Ancaman hidrometeorologis yang tidak dapat diatasi dan dikelola potensi dampaknya, dapat menjadi
bencana yang menimbulkan korban jiwa, kerugian ekonomi, sosial, budaya, kerusakan
infrastruktur, kerusakan perumahan dan permukiman, kerusakan lingkungan, serta hasil-hasil pembangunan lainnya.
Pada tahun 2020-2023 Indonesia dihadapkan pada tantangan penanggulangan bencana
yang tidak hanya diakibatkan oleh faktor bahaya dari alam, tetapi juga bencana yang disebabkan oleh faktor non-alam yakni pandemi COVID-19.
Berdasarkan data dari Data dan
Informasi Bencana Indonesia (DIBI), sepanjang tahun 2021 terdapat 2008 kejadian bencana
yang terjadi dengan didominasi oleh bencana hidrometeorologi.
Keseluruhan bencana tersebut telah mengakibatkan 769 jiwa meninggal dunia, 72 orang hilang, dan 583.688 jiwa mengungsi.
Selain itu bencana tersebut juga telah berdampak pada 145.091 rumah, 1.402 fasilitas pendidikan, 356 fasilitas kesehatan, dan 1.251 fasilitas peribadatan rusak akibat
bencana yang terjadi.
Provinsi Jawa Barat menjadi provinsi paling banyak terjadi bencana dengan jumlah 533 kali kejadian yang disusul oleh Sumatera Utara, Jawa Timur, Jawa Tengah dan Aceh.
Tantangan penanggulangan bencana semakin kompleks menuntut lembaga bidang penanggulangan bencana harus bekerja lebih ekstra.
Dengan ditetapkannya Peraturan
Presiden (Perpres) No 87 tahun 2020 tentang Rencana Induk Penanggulangan Bencana
Tahun 2020-2044 menjadi pedoman bersama untuk Kementerian/Lembaga, TNI, POLRI, dan Pemerintah Daerah untuk penyelenggaraan penanggulangan bencana. Visi RIPB tahun 2020-2044 adalah Mewujudkan Indonesia Tangguh Bencana untuk Pembangunan Berkelanjutan.
Tangguh bencana bermakna bahwa Indonesia mampu menahan, menyerap, beradaptasi, dan memulihkan diri dari akibat bencana dan perubahan iklim secara tepat
waktu, efektif, dan efisien.
Tercapainya visi ini dibutuhkan demi mewujudkan dan mempertahankan tingkat kinerja pembangunan yang tinggi dan berkelanjutan dalam pertumbuhan ekonomi, pengurangan kemiskinan, dan peningkatan kesejahteraan masyarakat dalam jangka panjang.

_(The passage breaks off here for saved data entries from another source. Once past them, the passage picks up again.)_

(* ===== verification/Json.v ===== *)
(** * The JSON reader (json.cpp, json.h)

    The text is a C string: the list of its bytes without the final NUL, and a
    [const char *] into it the rest of the list, where reading behind the end gives
    the NUL.  A [JSONValue] is the tree its pointers make.  An error value carries
    which error it is instead of the message; allocation is left out.

    The parser recurses on the text it has left: its fuel is a bound on the
    calls, and [None] says that it ran out. *)

From S2P Require Import Prelude.

(** ** Values *)

Inductive JSONError :=
| UnterminatedString | InvalidHexDigit | UnknownEscape | StringTooLong | UnexpectedEof | InvalidPropertyName
| ColonExpected | CommaOrBraceExpected | CommaOrBracketExpected | UnknownIdentifier | UnexpectedCharacter | TrailingCharacters.

Inductive JSONValue :=
| JSON_STR (data : list Z)
| JSON_INT (v : Z)
| JSON_OBJ (props : list (list Z * JSONValue))
| JSON_ARRAY (tab : list JSONValue)
| JSON_BOOL (b : bool)
| JSON_NULL
| JSON_UNDEFINED
| JSON_EXCEPTION (e : JSONError).

Definition json_is_error (v : JSONValue) : bool := match v with JSON_EXCEPTION _ => true | _ => false end.
Definition json_is_undefined (v : JSONValue) : bool := match v with JSON_UNDEFINED => true | _ => false end.

(** a NUL ends a string *)
Fixpoint cstr (s : list Z) : list Z :=
  match s with [] => [] | c :: s => if c =? 0 then [] else c :: cstr s end.
Definition json_string_new (s : list Z) : JSONValue := JSON_STR (cstr s).

Fixpoint json_object_get2 (props : list (list Z * JSONValue)) (name : list Z) : option JSONValue :=
  match props with
  | [] => None
  | (n, v) :: props => if bool_decide (n = name) then Some v else json_object_get2 props name
  end.

Definition json_object_get (val : JSONValue) (name : list Z) : JSONValue :=
  match val with JSON_OBJ props => default JSON_UNDEFINED (json_object_get2 props name) | _ => JSON_UNDEFINED end.

(** the property keeps its place, a new one goes to the end *)
Fixpoint set_prop (props : list (list Z * JSONValue)) (name : list Z) (v : JSONValue) : list (list Z * JSONValue) :=
  match props with
  | [] => [(name, v)]
  | (n, x) :: props => if bool_decide (n = name) then (n, v) :: props else (n, x) :: set_prop props name v
  end.
Definition json_object_set (val : JSONValue) (name : list Z) (v : JSONValue) : Z * JSONValue :=
  match val with JSON_OBJ props => (0, JSON_OBJ (set_prop props name v)) | _ => (-1, val) end.

(** a negative index reads in front of the array: [None] *)
Definition json_array_get (val : JSONValue) (idx : Z) : option JSONValue :=
  match val with
  | JSON_ARRAY tab =>
      if idx <? Z.of_nat (length tab) then (if idx <? 0 then None else tab !! Z.to_nat idx) else Some JSON_UNDEFINED
  | _ => Some JSON_UNDEFINED
  end.
Definition json_array_set (val : JSONValue) (idx : Z) (v : JSONValue) : option (Z * JSONValue) :=
  match val with
  | JSON_ARRAY tab =>
      if idx <? Z.of_nat (length tab) then
        if idx <? 0 then None else Some (0, JSON_ARRAY (<[Z.to_nat idx := v]> tab))
      else if idx =? Z.of_nat (length tab) then Some (0, JSON_ARRAY (tab ++ [v]))
      else Some (-1, val)
  | _ => Some (-1, val)
  end.

Definition json_get_str (val : JSONValue) : option (list Z) := match val with JSON_STR s => Some s | _ => None end.
Definition json_get_error (val : JSONValue) : option JSONError := match val with JSON_EXCEPTION e => Some e | _ => None end.

(** ** Characters and numbers *)

(** [*p] and [p[1]] *)
Definition char (p : list Z) : Z := hd 0 p.
Definition char1 (p : list Z) : Z := hd 0 (tl p).

Definition isspace (c : Z) : bool := (c =? 32) || ((9 <=? c) && (c <=? 13)).
Definition isdigit (c : Z) : bool := (48 <=? c) && (c <=? 57).
Definition is_ident_first (c : Z) : bool :=
  ((97 <=? c) && (c <=? 122)) || ((65 <=? c) && (c <=? 90)) || (c =? 95) || (c =? 36).

Definition from_hex (c : Z) : Z :=
  if (48 <=? c) && (c <=? 57) then c - 48
  else if (65 <=? c) && (c <=? 70) then c - 65 + 10
  else if (97 <=? c) && (c <=? 102) then c - 97 + 10
  else -1.

(** strtoll of the C library: blanks, a sign, the prefix of base 0 and 16, digits
    as long as they are digits of the base, the result clamped to 64 bits *)
Definition digit_value (c : Z) : Z :=
  if isdigit c then c - 48
  else if (97 <=? c) && (c <=? 122) then c - 97 + 10
  else if (65 <=? c) && (c <=? 90) then c - 65 + 10
  else 99.
Fixpoint digits (base acc : Z) (p : list Z) : Z * list Z :=
  match p with
  | [] => (acc, p)
  | c :: q => if digit_value c <? base then digits base (acc * base + digit_value c) q else (acc, p)
  end.
Fixpoint skip_blanks (p : list Z) : list Z :=
  match p with [] => [] | c :: q => if isspace c then skip_blanks q else p end.
Definition hex_prefix (p : list Z) : bool :=
  (char p =? 48) && ((char1 p =? 120) || (char1 p =? 88)) && (digit_value (hd 0 (drop 2 p)) <? 16).
Definition strtoll (p0 : list Z) (base : Z) : Z * list Z :=
  let p := skip_blanks p0 in
  let neg := char p =? 45 in
  let p := if (char p =? 45) || (char p =? 43) then tl p else p in
  let hex := ((base =? 0) || (base =? 16)) && hex_prefix p in
  let base := if base =? 0 then (if hex then 16 else if char p =? 48 then 8 else 10) else base in
  let p := if hex then drop 2 p else p in
  if digit_value (char p) <? base then
    let '(v, p) := digits base 0 p in
    let v := if neg then - v else v in
    (Z.max (- 2 ^ 63) (Z.min (2 ^ 63 - 1) v), p)
  else (0, p0).

(** ** Tokens *)

(** blanks and comments; the newline that ends a line comment is a blank *)
Fixpoint skip_spaces (p : list Z) : list Z :=
  match p with
  | [] => []
  | c :: q =>
      if isspace c then skip_spaces q
      else if c =? 47 then
        match q with
        | c1 :: r => if c1 =? 47 then skip_line r else if c1 =? 42 then skip_comment r else p
        | [] => p
        end
      else p
  end
with skip_line (p : list Z) : list Z :=
  match p with [] => [] | c :: q => if c =? 10 then skip_spaces q else skip_line q end
with skip_comment (p : list Z) : list Z :=
  match p with
  | [] => []
  | c :: q =>
      if (c =? 42) && (char q =? 47) then match q with _ :: r => skip_spaces r | [] => [] end
      else skip_comment q
  end.

(** the characters in the buffer, and the text behind the closing quote *)
Fixpoint string_loop (p buf : list Z) : JSONError + (list Z * list Z) :=
  let add_char c q := if (4095 <=? length buf)%nat then inl StringTooLong else string_loop q (buf ++ [c]) in
  match p with
  | [] => inl UnterminatedString
  | c :: q =>
      if (c =? 0) || (c =? 10) then inl UnterminatedString
      else if c =? 34 then inr (buf, q)
      else if c =? 92 then
        match q with
        | [] => inl UnknownEscape
        | e :: q =>
            if (e =? 39) || (e =? 34) || (e =? 92) then add_char e q
            else if e =? 110 then add_char 10 q
            else if e =? 114 then add_char 13 q
            else if e =? 116 then add_char 9 q
            else if e =? 120 then
              match q with
              | [] => inl InvalidHexDigit
              | x1 :: q =>
                  if from_hex x1 <? 0 then inl InvalidHexDigit
                  else
                    match q with
                    | [] => inl InvalidHexDigit
                    | x0 :: q => if from_hex x0 <? 0 then inl InvalidHexDigit else add_char ((from_hex x1 << 4) .| from_hex x0) q
                    end
              end
            else inl UnknownEscape
        end
      else add_char c q
  end.
(** [json_string_new] copies up to a NUL *)
Definition parse_string (p : list Z) : JSONError + (list Z * list Z) :=
  match string_loop (tl p) [] with inl e => inl e | inr (buf, p) => inr (cstr buf, p) end.

(** [None] is the result -1: more characters than the buffer holds *)
Fixpoint ident_loop (buf_size : nat) (p buf : list Z) : option (list Z * list Z) :=
  match p with
  | [] => Some (buf, [])
  | c :: q =>
      if is_ident_first c || isdigit c then
        if (buf_size - 1 <=? length buf)%nat then None else ident_loop buf_size q (buf ++ [c])
      else Some (buf, p)
  end.
Definition parse_ident (p : list Z) : option (list Z * list Z) := ident_loop 128 (tl p) [char p].

(** ** The parser *)

Definition k_null : list Z := [110; 117; 108; 108].
Definition k_true : list Z := [116; 114; 117; 101].
Definition k_false : list Z := [102; 97; 108; 115; 101].

Definition parse_tag (p : list Z) : JSONError + (list Z * list Z) :=
  let t :=
    if char p =? 34 then parse_string p
    else if is_ident_first (char p) then
      match parse_ident p with Some r => inr r | None => inl InvalidPropertyName end
    else inl InvalidPropertyName in
  match t with inr ([], _) => inl InvalidPropertyName | _ => t end.

(** the value and the text behind it; where the function returns an error by
    [return], the caller's pointer stays where it was *)
Fixpoint json_parse_value2 (fuel : nat) (p0 : list Z) : option (JSONValue * list Z) :=
  match fuel with
  | O => None
  | S fuel =>
      let p := skip_spaces p0 in
      let error e := Some (JSON_EXCEPTION e, p0) in
      if char p =? 0 then error UnexpectedEof
      else if (char p =? 48) && (char1 p =? 120) then
        let '(v, p) := strtoll (drop 2 p) 16 in Some (JSON_INT v, p)
      else if isdigit (char p) then
        let '(v, p) := strtoll p 0 in Some (JSON_INT v, p)
      else if char p =? 34 then
        match parse_string p with inl e => Some (JSON_EXCEPTION e, p) | inr (s, p) => Some (JSON_STR s, p) end
      else if char p =? 123 then
        r ← object_loop fuel [] (tl p);
        match r with inl e => error e | inr (props, p) => Some (JSON_OBJ props, p) end
      else if char p =? 91 then
        r ← array_loop fuel [] (tl p);
        match r with inl e => error e | inr (tab, p) => Some (JSON_ARRAY tab, p) end
      else if is_ident_first (char p) then
        match parse_ident p with
        | None => error UnknownIdentifier
        | Some (buf, p) =>
            if bool_decide (buf = k_null) then Some (JSON_NULL, p)
            else if bool_decide (buf = k_true) then Some (JSON_BOOL true, p)
            else if bool_decide (buf = k_false) then Some (JSON_BOOL false, p)
            else error UnknownIdentifier
        end
      else error UnexpectedCharacter
  end
with object_loop (fuel : nat) (props : list (list Z * JSONValue)) (p : list Z)
  : option (JSONError + (list (list Z * JSONValue) * list Z)) :=
  match fuel with
  | O => None
  | S fuel =>
      let p := skip_spaces p in
      if char p =? 125 then Some (inr (props, tl p))
      else
        match parse_tag p with
        | inl e => Some (inl e)
        | inr (tag, p) =>
            let p := skip_spaces p in
            if negb (char p =? 58) then Some (inl ColonExpected)
            else
              r ← json_parse_value2 fuel (tl p);
              let props := set_prop props tag r.1 in
              let p := skip_spaces r.2 in
              if char p =? 44 then object_loop fuel props (tl p)
              else if negb (char p =? 125) then Some (inl CommaOrBraceExpected)
              else object_loop fuel props p
        end
  end
with array_loop (fuel : nat) (tab : list JSONValue) (p : list Z) : option (JSONError + (list JSONValue * list Z)) :=
  match fuel with
  | O => None
  | S fuel =>
      let p := skip_spaces p in
      if char p =? 93 then Some (inr (tab, tl p))
      else
        r ← json_parse_value2 fuel p;
        let tab := tab ++ [r.1] in
        let p := skip_spaces r.2 in
        if char p =? 44 then array_loop fuel tab (tl p)
        else if negb (char p =? 93) then Some (inl CommaOrBracketExpected)
        else array_loop fuel tab p
  end.

Definition json_parse_value (fuel : nat) (p : list Z) : option JSONValue :=
  r ← json_parse_value2 fuel p;
  if json_is_error r.1 then Some r.1
  else if char (skip_spaces r.2) =? 0 then Some r.1
  else Some (JSON_EXCEPTION TrailingCharacters).

(** the text is copied and ended by a NUL *)
Definition json_parse_value_len (fuel : nat) (p : list Z) (n : Z) : option JSONValue :=
  json_parse_value fuel (cstr (take (Z.to_nat n) p)).
(* ===== verification/JsonProps.v ===== *)
(** * What the JSON reader accepts

    The parser always returns ([json_parse_total]) and reads every text of the
    grammar below as the value it stands for ([json_reads]).  The grammar is
    JSON's with the extensions of json.cpp: comments, identifiers as keys,
    hexadecimal and octal numbers, a comma behind the last element. *)

From S2P Require Import Prelude Json.

(** ** The parser returns *)

Lemma skip_spaces_len p : (length (skip_spaces p) <= length p)%nat.
Proof.
  assert (forall n, (forall q, (length q <= n)%nat ->
    (length (skip_spaces q) <= length q)%nat /\ (length (skip_line q) <= length q)%nat /\ (length (skip_comment q) <= length q)%nat)) as H.
  { induction n as [|n IH]; intros [|c q] Hq; cbn in Hq; try (cbn; lia).
    destruct (IH q) as (H1 & H2 & H3); [lia|]. cbn [skip_spaces skip_line skip_comment length]. split_and!.
    - destruct (isspace c); [lia|]. destruct (c =? 47); [|cbn; lia]. destruct q as [|c1 r]; [cbn; lia|].
      destruct (IH r) as (_ & H4 & H5); [cbn in *; lia|]. cbn [length] in *.
      destruct (c1 =? 47); [lia|]. destruct (c1 =? 42); cbn [length]; lia.
    - destruct (c =? 10); lia.
    - destruct (_ && _); [|lia]. destruct q as [|c1 r]; [cbn; lia|]. destruct (IH r) as (H4 & _); cbn in *; lia. }
  by destruct (H (length p) p (le_n _)).
Qed.

Lemma string_loop_len p buf s q : string_loop p buf = inr (s, q) -> (length q < length p)%nat.
Proof.
  revert buf. assert (forall n p, (length p <= n)%nat -> forall buf, string_loop p buf = inr (s, q) -> (length q < length p)%nat) as H;
    [|intros buf; by apply (H (length p))].
  clear p. induction n as [|n IH]; intros [|c p] Hp buf; cbn [length] in *; try done; [lia|].
  assert (forall c p' buf, (length p' <= length p)%nat ->
    (if (4095 <=? length buf)%nat then inl StringTooLong else string_loop p' (buf ++ [c])) = inr (s, q) -> (length q < S (length p))%nat) as Hadd.
  { intros x p' b Hl. destruct (_ <=? _)%nat; [done|]. intros Hr%IH; lia. }
  cbn [string_loop]. destruct (_ || _); [done|]. destruct (c =? 34); [intros [= _ <-]; lia|]. destruct (c =? 92); [|by apply Hadd].
  destruct p as [|e p]; [done|]. cbn [length] in *. destruct (_ || _); [apply Hadd; lia|].
  do 3 (destruct (_ =? _); [apply Hadd; lia|]). destruct (_ =? _); [|done].
  destruct p as [|x1 p]; [done|]. destruct (_ <? _); [done|]. destruct p as [|x0 p]; [done|]. destruct (_ <? _); [done|].
  apply Hadd. cbn [length]. lia.
Qed.

Lemma parse_string_len p s q : parse_string p = inr (s, q) -> p <> [] -> (length q < length p)%nat.
Proof.
  unfold parse_string. destruct (string_loop (tl p) []) as [|[buf r]] eqn:E; [done|]. intros [= _ <-] Hp.
  apply string_loop_len in E. destruct p; [done|]. cbn in *. lia.
Qed.

Lemma ident_loop_len n p buf s q : ident_loop n p buf = Some (s, q) -> (length q <= length p)%nat.
Proof.
  revert buf. induction p as [|c p IH]; intros buf; cbn [ident_loop]; [by intros [= _ <-]|].
  repeat case_match; try done; [intros Hr%IH; cbn; lia|by intros [= _ <-]].
Qed.

Lemma parse_ident_len p s q : parse_ident p = Some (s, q) -> p <> [] -> (length q < length p)%nat.
Proof. unfold parse_ident. intros H%ident_loop_len Hp. destruct p; [done|]. cbn in *. lia. Qed.

Lemma char_nonnil p c : char p = c -> c <> 0 -> p <> [].
Proof. by intros <- ? ->. Qed.

Lemma is_ident_first_nonnil p : is_ident_first (char p) = true -> p <> [].
Proof. by intros H ->. Qed.

Lemma parse_tag_len p s q : parse_tag p = inr (s, q) -> (length q < length p)%nat.
Proof.
  unfold parse_tag. destruct (char p =? 34) eqn:E.
  - destruct (parse_string p) as [|[[|] r]] eqn:Ep; [done..|]. intros [= _ <-].
    eapply parse_string_len; [done|]. by apply Z.eqb_eq in E; apply (char_nonnil p 34).
  - destruct (is_ident_first (char p)) eqn:Ei; [|done]. destruct (parse_ident p) as [[[|] r]|] eqn:Ep; [done| |done].
    intros [= _ <-]. eapply parse_ident_len; [done|]. by apply is_ident_first_nonnil.
Qed.

Lemma digits_len b a p : (length (digits b a p).2 <= length p)%nat.
Proof. revert a. induction p as [|c p IH]; intros a; cbn; [done|]. case_match; cbn; [specialize (IH (a * b + digit_value c))|]; lia. Qed.

Lemma digits_len_lt b a p : digit_value (char p) < b -> p <> [] -> (length (digits b a p).2 < length p)%nat.
Proof.
  destruct p as [|c p]; [done|]. cbn. intros H _. rewrite (proj2 (Z.ltb_lt _ _) H).
  pose proof (digits_len b (a * b + digit_value c) p). lia.
Qed.

Lemma skip_blanks_len p : (length (skip_blanks p) <= length p)%nat.
Proof. induction p as [|c p IH]; cbn; [done|]. case_match; cbn; lia. Qed.

Lemma strtoll_len p b : (length (strtoll p b).2 <= length p)%nat.
Proof.
  unfold strtoll. cbv zeta. pose proof (skip_blanks_len p) as Hb. set (p1 := skip_blanks p) in *.
  set (p2 := if (char p1 =? 45) || (char p1 =? 43) then tl p1 else p1). assert (length p2 <= length p1)%nat as H2.
  { subst p2. destruct ((char p1 =? 45) || (char p1 =? 43)); [|lia]. destruct p1; cbn; lia. }
  set (p3 := if _ && hex_prefix p2 then drop 2 p2 else p2). assert (length p3 <= length p2)%nat as H3.
  { subst p3. case_match; [rewrite length_drop; lia|lia]. }
  case_match; [|cbn; lia]. match goal with |- context [digits ?b 0 p3] => pose proof (digits_len b 0 p3) as H4; destruct (digits b 0 p3) as [v q] end.
  cbn in *. lia.
Qed.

Untuk itu dalam rangka membangun kerangka sistem ketahanan bencana (disaster resilience) yang bersifat menyeluruh, yang didukung oleh kapasitas kelembagaan pemerintah, kemitraan lintas pemangku kepentingan, sistem data, ilmu dan teknologi, skema pembiayaan yang beragam, peran serta masyarakat dan kearifan lokal, dan kolaborasi dengan komunitas global, perlu dilakukannya Rapat Koordinasi Nasional Bidang Penanggulangan Bencana pada tahun 2023.
” Maksud dari penyelenggaraan Rakornas PB Tahun 2023 adalah sebagai sarana koordinasi
antar BNPB dan BPBD beserta stakeholder terkait baik pusat maupun daerah dalam
penyelenggaraan penanggulangan bencana,” sebut Andi Syukri.
Sementara tujuannya yaitu,
1. Penguatan kolaborasi dan sinergitas lembaga PB dari level pusat hingga ke daerah.
2. Identifikasi hambatan, tantangan, dan evaluasi capaian program PB di Daerah hingga
tahun 2023.
3. Internalisasi dan penyelarasan rencana program PB Nasional-Provinsi-Kabupaten/ Kota
dan antar daerah tahun 2023 dan 2024.
4. Penyusunan rumusan rencana aksi BNPB-BPBD untuk tahun 2023 dan 2024
5. Sinkronisasi rencana aksi penyusunan Teknokratis RPJMD 2025-2029 terkait
kebencanaan di daerah.
C. TEMA KEGIATAN
Tema kegiatan Rapat Koordinasi Nasional Bidang Penanggulangan Bencana Tahun 2023
adalah “Penguatan Resiliensi Berkelanjutan dalam Menghadapi Bencana”.
Dasar pertimbangan mengambil tema tersebut antara lain:
1. Sebagai tindak lanjut dari Bali Agenda Resilience GPDRR 2022
2. Menjaring mainstreaming isu-isu aktual kebencanaan untuk daerah menghadapi tahun
2024
3. Pengembangan industrialisasi kebencanaan di Indonesia.